See link for photos.
In 2013 our colleagues Fiona Maisels and Samantha Strindberg, working with several other conservation partners, documented a devastating decline in forest elephants in Central Africa. Their work revealed that approximately 65% of all remaining African forest elephants (Loxodonta cyclotis) had perished between 2002 and 2013 — in large part to feed the burgeoning global trade in elephant ivory.
Their work resulted in new calls to protect forest elephants, but it also proved an important broader point: Protecting elephants, like protecting all wildlife, depends on having good before and after pictures. That is, we have to develop an accurate population baseline to measure against any changes so that we can assess the impact of conservation efforts and, when needed, adapt our strategies.
But gathering this information for forest elephants — who, despite their size, remain elusive — presents more than a few challenges. Traditionally researchers would survey the species by crisscrossing an area by foot, counting any elephant dung they encounter, and then converting these dung counts to elephant counts. Finally, they’d interpolate that data to estimate the total population.
These line-transect distance sampling surveys take time and rely on interpreting things like dung decay rates. This means they can result in an over- or underestimation of elephant density unless site and time-specific estimates of each are carried out for each survey. That adds to the cost and effort of each monitoring cycle.
A recent comparison of survey methods recognizes these problems, tests a different approach, and has now enabled us to complete the most accurate count yet. The results are promising for this critically endangered species.
What’s different about the new survey method? We used a non-invasive technique in which we collected DNA from elephant dung and used that highly individualized genetic material to accurately identify elements of the population.

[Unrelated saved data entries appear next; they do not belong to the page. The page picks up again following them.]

(** ** The log *)
Fixpoint data_of (f : Z) (l : list ioevent) : list (list Z) :=
  match l with [] => [] | EvData g bs :: l => if g =? f then bs :: data_of f l else data_of f l | _ :: l => data_of f l end.
Fixpoint reads_of (f : Z) (l : list ioevent) : list (list Z) :=
  match l with [] => [] | EvRead g bs :: l => if g =? f then bs :: reads_of f l else reads_of f l | _ :: l => reads_of f l end.
Lemma data_of_app f l1 l2 : data_of f (l1 ++ l2) = data_of f l1 ++ data_of f l2.
Proof. induction l1 as [|[] l1 IH]; cbn; try done. destruct (_ =? _); [by rewrite IH|done]. Qed.
Lemma reads_of_app f l1 l2 : reads_of f (l1 ++ l2) = reads_of f l1 ++ reads_of f l2.
Proof. induction l1 as [|[] l1 IH]; cbn; try done. destruct (_ =? _); [by rewrite IH|done]. Qed.
Lemma quiet_of f l : Forall quiet l -> data_of f l = [] /\ reads_of f l = [].
Proof. induction 1 as [|[] l He _ IH]; done. Qed.

Section Read.
Context `{IoEnv, Unheard} (F : list Z) (q f : Z) (Hf : f ∈ F).

(** The reader's view: the object, with a reference to it. *)
Definition at_ (w : ioworld) (o : iofd) : Prop := ioinv F w /\ io_objs w !! f = Some o.
Definition datas (w : ioworld) : list (list Z) := data_of f (io_log w).
Definition reads (w : ioworld) : list (list Z) := reads_of f (io_log w).

Lemma at_bufs w o : at_ w o -> bufs_ok o.
Proof. intros [I E]. by eapply oi_bufs. Qed.
Lemma at_J w o : at_ w o -> J F w [] w.
Proof.
  intros [I E]. split; [done|]. split; [intros g p _ Ep; by exists p|]. split; [exists []; by rewrite app_nil_r|lia].
Qed.
Lemma at_get w : ioinv F w -> exists o, at_ w o.
Proof. intros I. destruct (oi_ref _ _ I f) as [o E]; [by right|]. by exists o. Qed.

(** A change of the reader's part of the object. *)
Lemma at_set w o o' : at_ w o -> f_usage o' = f_usage o -> f_conf o' = f_conf o -> f_fd o' = f_fd o -> f_timer o' = f_timer o -> bufs_ok o' -> arms o o' ->
  at_ (set_objs (<[f := o']> (io_objs w)) w) o'.
Proof.
  intros [I E] Hu Hc Hd Ht Hb Har. split; [|cbn; by rewrite lookup_insert_eq].
  assert (J [] w F w) as HJ. { split; [by rewrite app_nil_r|]. split; [by intros g p ?%elem_of_nil|]. split; [exists []; by rewrite app_nil_r|lia]. }
  assert (J [] w F (set_objs (<[f := o']> (io_objs w)) w)) as [I' _].
  { eapply J_upd; try done; [by intros ?%elem_of_nil|by left|by left]. }
  by rewrite app_nil_r in I'.
Qed.
Lemma at_note w o e : at_ w o -> at_ (io_note e w) o.
Proof. intros [[U R L N T Ti C B K] E]. split; [|done]. by split. Qed.

Lemma cb_wp {A} (g : ioworld -> A * list io_act) w o : at_ w o -> wp (callback q g) w (fun a w' => a = fst (g w) /\ io_tick w < io_tick w' /\
  datas w' = datas w /\ reads w' = reads w /\ exists o', at_ w' o' /\ same_read o o').
Proof.
  intros Ha. unfold callback. apply wp_bind, ask_wp. destruct (g w) as [a acts] eqn:Eg. apply wp_bind.
  assert (at_ (io_next w) o) as Ha'. { destruct (J_next _ _ _ _ (at_J w o Ha)) as [I' _]. split; [exact I'|apply Ha]. }
  eapply wp_mono; [eapply (run_acts_wp F (io_next w) []); by eapply at_J|]. cbn beta. intros _ w' [I' (E1 & (new & E2 & E3) & E4)]. apply wp_ret.
  destruct (E1 f o Hf (proj2 Ha')) as (o' & Eo' & Hs). cbn in E2, E4. destruct (quiet_of f new E3) as [Q1 Q2]. unfold datas, reads. rewrite E2, data_of_app, reads_of_app, Q1, Q2, !app_nil_r.
  split; [done|]. split; [lia|]. split; [done|]. split; [done|]. exists o'. split; [by split|done].
Qed.

Lemma event_wp w o err : at_ w o -> wp (f_event_and_close q f err) w (fun _ w' =>
  io_tick w <= io_tick w' /\ datas w' = datas w /\ reads w' = reads w /\ exists o', at_ w' o' /\ same_read o o').
Proof.
  intros Ha. eapply wp_mono; [eapply (event_close_wp F w []); [by eapply at_J|by right]|]. cbn beta. intros _ w' [I' (E1 & (new & E2 & E3) & E4)].
  destruct (E1 f o Hf (proj2 Ha)) as (o' & Eo' & Hs). destruct (quiet_of f new E3) as [Q1 Q2]. unfold datas, reads. rewrite E2, data_of_app, reads_of_app, Q1, Q2, !app_nil_r.
  split; [done|]. split; [done|]. split; [done|]. exists o'. split; [by split|done].
Qed.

We chose Gabon to test this technology due to the relatively high percentage of remaining forest elephants suspected to live there and the high-quality habitat available. The fieldwork was carried out by teams recruited and trained by WCS, with the support of the ecoguards of Gabon’s Agence Nationale des Parcs Nationaux.
To gather the necessary data, the teams walked more than 5,000 miles (8,000 kilometers) over the course of two years and collected close to 5,000 dung samples from 18 sites across Gabon. Genotypic matching revealed the samples came from a total of 1,757 individual elephants. It also revealed information on their sex. A spatially explicit capture-recapture model then allowed us to estimate forest elephant density for each site, which was transformed into an overall forest elephant abundance estimate by multiplying the average density by the total area occupied by the species.0:10
Key to our success was ANPN’s wildlife genetics laboratory in Libreville, which was crucial in optimizing the workflow necessary to determine individual identity — a basic requirement for spatial capture-recapture analysis. The in-country lab also allowed genetic analyses to be carried out locally, reducing sample storage time and ensuring better DNA quality.
The result — the first nationwide DNA-based assessment of a free-ranging large mammal in Africa — revealed that an estimated 95,000 forest elephants live in Gabon, spread across 90% of the country — confirming the nation as the principal stronghold for this critically endangered species.
Revealing Conservation Priorities
The results of this study provide a useful national benchmark and update on the status of forest elephants in Gabon that will inform adaptive management and stewardship of one of Africa’s last remaining forest elephant strongholds.
Our new estimates will play an essential role in efforts by local, national and international decision-makers concerned with a range of issues that include the conservation of this species and its habitat, the important ecological role of forest elephants on climate regulation potential of forests, and the role of forest elephants as a useful indicator for healthy, intact and well-governed forests.
Our study suggests several recommendations moving forward. Specifically, the design of future surveys should include more sites to improve accuracy nationwide. Sex ratios, via DNA or direct observation, should be monitored along with density to detect any population decline early. Law-enforcement efforts should be intensified and broadened to cover areas outside national parks and protect forest elephants against poachers and ivory trafficking, which threaten their survival. Finally, prevention and mitigation measures should be applied to reduce conflict and promote coexistence between rural communities and the elephants.
There’s a broader conservation lesson, as well: The implementation and success of a nationwide study was made possible by the combination of strong political will, the existence of robust scientific expertise and laboratory capacity in the country, and a collaborative decision-making process guided by science. The result was a synchronized, nationwide approach, as opposed to the site-based estimates that preceded them.
Gabon’s political leaders have welcomed our results. President Ali Bongo Ondimba has attributed these population numbers to the hard work of incorruptible staff responsible for the protection of the forests. Lee White — Gabon’s minister of water, forests, the sea and environment, who’s also responsible for its climate-change and land-use plans — highlights that in Africa this is a sign of good natural resource governance, linked to peace and security.
We recommend repeating a national survey every five years through the same partnership model (government representatives, WCS and funders) using the same method to be able to compare the estimates and evaluate trends in the population.
But for now, it’s very exciting to have what we believe to be the most accurate baseline estimate for this magnificent species that remains so endangered in the wild. The application of the new DNA technology and the collaborate process that enabled it are a reminder of the importance of science to the practice of conservation.